__PROBLEM TO SOLVE__
Between the line containing "Ret (a, m)." and the line containing "Definition account_accept (cost" lies a run of lines; give that run again exactly, with both of those lines, and nothing else from the entries below.

[TASK DATA Boundary: Start]

(* ===== verification/RiskState.v ===== *)
(** * State of the pre-trade risk engine ([src/risk/include/risk])

    Limits, contexts, results, traces and statistics, and the per-account and
    per-position records with their managers.  The managers' arrays are indexed by
    the identifier modulo the array size. *)
From S2P Require Import Prelude Domain.
From stdpp Require Export strings.
From Stdlib Require Import SpecFloat.
Global Open Scope Z_scope.


(** ** Limits, contexts and results *)
Inductive SelfTradePreventionMode := CancelNew | CancelResting | CancelBoth | AllowSelfTrade.
Record RiskLimits := MkLimits {
  max_credit_limit : Z; max_daily_exposure : Z; max_order_qty : Z; max_order_price : Z;
  price_band_tolerance : spec_float; stp_mode : SelfTradePreventionMode;
  max_orders_per_sec : Z; kill_switch_active : bool }.

Record RiskContext := MkRiskContext {
  rc_order_id : Z; rc_price : Z; rc_qty : Z; rc_timestamp : Z; rc_reference_price : Z;
  rc_client_order_id : Z; rc_symbol_id : Z; rc_client_id : Z; rc_account_id : Z;
  rc_side : Side; rc_type : OrderType }.

Inductive RiskDecision := RD_Accept | RD_Reject | RD_Hold | RD_Auction | RD_Halt.
#[export] Instance RiskDecision_eq_dec : EqDecision RiskDecision.
Proof. solve_decision. Defined.
Record RiskResult := MkRiskResult {
  rr_reason : RejectReason; rr_decision : RiskDecision; rr_timestamp : Z;
  rr_reserve_capital : Z; rr_pipeline_latency_ns : Z }.

(** ** The audit trace: at most [MAX_STAGES] stages, names cut to 23 characters *)
Definition MAX_STAGES : nat := 16.
Record RiskTraceStage := MkStage { stage_name : string; latency_ns : Z; decision : RiskDecision }.
Definition RiskTrace := list RiskTraceStage.
Definition add_stage (name : string) (latency : Z) (dec : RiskDecision) (t : RiskTrace) : RiskTrace :=
  if decide (MAX_STAGES <= length t)%nat then t else t ++ [MkStage (String.substring 0 23 name) latency dec].

(** ** Statistics *)
Record RiskStatistics := MkRiskStats {
  accepted_count : Z; rejected_count : Z; credit_rejects : Z; position_rejects : Z; price_band_rejects : Z;
  fat_finger_rejects : Z; stp_rejects : Z; kill_switch_rejects : Z; duplicate_rejects : Z;
  rate_limit_rejects : Z; circuit_breaker_rejects : Z; risk_total_latency_ns : Z; risk_max_latency_ns : Z }.
Definition RiskStatistics_init : RiskStatistics := MkRiskStats 0 0 0 0 0 0 0 0 0 0 0 0 0.
Definition risk_record_latency (ns : Z) (s : RiskStatistics) : RiskStatistics :=
  let '(MkRiskStats a r c p b f t k d l m tl ml) := s in
  MkRiskStats a r c p b f t k d l m (u64 (tl + ns)) (if ns >? ml then ns else ml).

(** ** Accounts ([CreditManager]) *)
Record AccountState := MkAccount {
  available_buying_power : Z; used_buying_power : Z; reserved_capital : Z; daily_exposure : Z;
  worst_case_loss : Z; open_margin_requirement : Z; collateral_value : Z; acc_account_id : Z }.
Definition AccountState_init : AccountState := MkAccount 0 0 0 0 0 0 0 0.
Definition MAX_CREDIT_ACCOUNTS : Z := 1024.
Abbreviation CreditManager := (list AccountState).

Definition account_reset (i : Z) : AccountState := MkAccount 1000000000000000 0 0 0 0 0 0 i.
Definition credit_reset : CreditManager := map account_reset (seqZ 0 MAX_CREDIT_ACCOUNTS).

(** Slot zero adopts the first identifier that maps to it. *)
Definition adopt_account (id : Z) (a : AccountState) : AccountState :=
  if acc_account_id a =? 0
  then MkAccount (available_buying_power a) (used_buying_power a) (reserved_capital a) (daily_exposure a)
         (worst_case_loss a) (open_margin_requirement a) (collateral_value a) id
  else a.
Definition account_slot (id : Z) : Z := id mod MAX_CREDIT_ACCOUNTS.
Definition get_account_state (id : Z) (m : CreditManager) : outcome (AccountState * CreditManager) :=
  a ← arr_get m (account_slot id);
  let a := adopt_account id a in
  m ← arr_set m (account_slot id) a;
  Ret (a, m).

Definition set_balances (avail used reserved exposure : Z) (a : AccountState) : AccountState :=
  MkAccount avail used reserved exposure (worst_case_loss a) (open_margin_requirement a)
    (collateral_value a) (acc_account_id a).
Definition account_accept (cost : Z) (a : AccountState) : AccountState :=
  if available_buying_power a >=? cost
  then set_balances (u64 (available_buying_power a - cost)) (used_buying_power a)
         (u64 (reserved_capital a + cost)) (daily_exposure a) a
  else a.
Definition account_fill (cost : Z) (a : AccountState) : AccountState :=
  let '(avail, reserved) :=
    if reserved_capital a >=? cost then (available_buying_power a, u64 (reserved_capital a - cost))
    else
      let remainder := u64 (cost - reserved_capital a) in
      (if available_buying_power a >=? remainder then u64 (available_buying_power a - remainder)
       else available_buying_power a, 0) in
  set_balances avail (u64 (used_buying_power a + cost)) reserved (u64 (daily_exposure a + cost)) a.
Definition account_cancel (cost : Z) (a : AccountState) : AccountState :=
  if reserved_capital a >=? cost
  then set_balances (u64 (available_buying_power a + cost)) (used_buying_power a)
         (u64 (reserved_capital a - cost)) (daily_exposure a) a
  else a.

Definition credit_update (f : AccountState -> AccountState) (id : Z) (m : CreditManager) : outcome CreditManager :=
  '(a, m) ← get_account_state id m; arr_set m (account_slot id) (f a).
Definition update_on_accept (id cost : Z) (m : CreditManager) : outcome CreditManager :=
  credit_update (account_accept cost) id m.
Definition credit_update_on_fill (id cost : Z) (m : CreditManager) : outcome CreditManager :=
  credit_update (account_fill cost) id m.
Definition credit_update_on_cancel (id cost : Z) (m : CreditManager) : outcome CreditManager :=
  credit_update (account_cancel cost) id m.

(** The price is signed, the quantity unsigned: the product is unsigned and wraps. *)
Definition order_cost (ticks units : Z) : Z := u64 (u64 ticks * units) / 1000000.

Definition credit_validate (ctx : RiskContext) (limits : RiskLimits) (account : AccountState) : bool :=
  let cost := order_cost (rc_price ctx) (rc_qty ctx) in
  if cost >? available_buying_power account then false
  else if (max_daily_exposure limits >? 0) && (u64 (daily_exposure account + cost) >? max_daily_exposure limits)
  then false else true.

(** ** Positions ([MarginManager]) *)
Record PositionState := MkPosition {
  net_qty : Z; long_qty : Z; short_qty : Z; gross_qty : Z; max_long_limit : Z; max_short_limit : Z;
  pos_symbol_id : Z; pos_account_id : Z; last_update_ts : Z }.
Definition MAX_MARGIN_ACCOUNTS : Z := 128.
Definition MAX_MARGIN_SYMBOLS : Z := 32.
Abbreviation MarginManager := (list (list PositionState)).

Definition position_reset (a s : Z) : PositionState := MkPosition 0 0 0 0 1000000000 1000000000 s a 0.
Definition margin_reset : MarginManager :=
  map (fun a => map (position_reset a) (seqZ 0 MAX_MARGIN_SYMBOLS)) (seqZ 0 MAX_MARGIN_ACCOUNTS).

Definition adopt_position (account symbol : Z) (p : PositionState) : PositionState :=
  if (pos_account_id p =? 0) && (pos_symbol_id p =? 0)
  then MkPosition (net_qty p) (long_qty p) (short_qty p) (gross_qty p) (max_long_limit p) (max_short_limit p)
         symbol account (last_update_ts p)
  else p.
Definition position_update (f : PositionState -> outcome PositionState) (account symbol : Z) (m : MarginManager)
    : outcome (PositionState * MarginManager) :=
  row ← arr_get m (account mod MAX_MARGIN_ACCOUNTS);
  p ← arr_get row (symbol mod MAX_MARGIN_SYMBOLS);
  p ← f (adopt_position account symbol p);
  row ← arr_set row (symbol mod MAX_MARGIN_SYMBOLS) p;
  m ← arr_set m (account mod MAX_MARGIN_ACCOUNTS) row;
  Ret (p, m).
Definition get_position_state (account symbol : Z) (m : MarginManager) : outcome (PositionState * MarginManager) :=
  position_update Ret account symbol m.

Definition position_fill (side : Side) (qty : Z) (p : PositionState) : outcome PositionState :=
  let long := if decide (side = Buy) then u64 (long_qty p + qty) else long_qty p in
  let short := if decide (side = Buy) then short_qty p else u64 (short_qty p + qty) in
  net ← signed64 (i64 long - i64 short);
  Ret (MkPosition net long short (u64 (long + short)) (max_long_limit p) (max_short_limit p)
         (pos_symbol_id p) (pos_account_id p) (last_update_ts p)).
Definition margin_update_on_fill (account symbol : Z) (side : Side) (qty : Z) (m : MarginManager)
    : outcome MarginManager :=
  '(_, m) ← position_update (position_fill side qty) account symbol m; Ret m.

(** Signed arithmetic on the net position: overflow is undefined. *)
Definition margin_validate (ctx : RiskContext) (position : PositionState) : outcome bool :=
  let trade_qty := i64 (rc_qty ctx) in
  next_net ← signed64 (if decide (rc_side ctx = Buy) then net_qty position + trade_qty else net_qty position - trade_qty);
  if (next_net >? 0) && (max_long_limit position >? 0) && (next_net >? max_long_limit position) then Ret false
  else if next_net <? 0 then
    if max_short_limit position >? 0 then
      neg ← signed64 (- next_net);
      Ret (negb (neg >? max_short_limit position))
    else Ret true
  else Ret true.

[TASK DATA Boundary: End]

__WRITTEN ANSWER__
  Ret (a, m).

Definition set_balances (avail used reserved exposure : Z) (a : AccountState) : AccountState :=
  MkAccount avail used reserved exposure (worst_case_loss a) (open_margin_requirement a)
    (collateral_value a) (acc_account_id a).
Definition account_accept (cost : Z) (a : AccountState) : AccountState :=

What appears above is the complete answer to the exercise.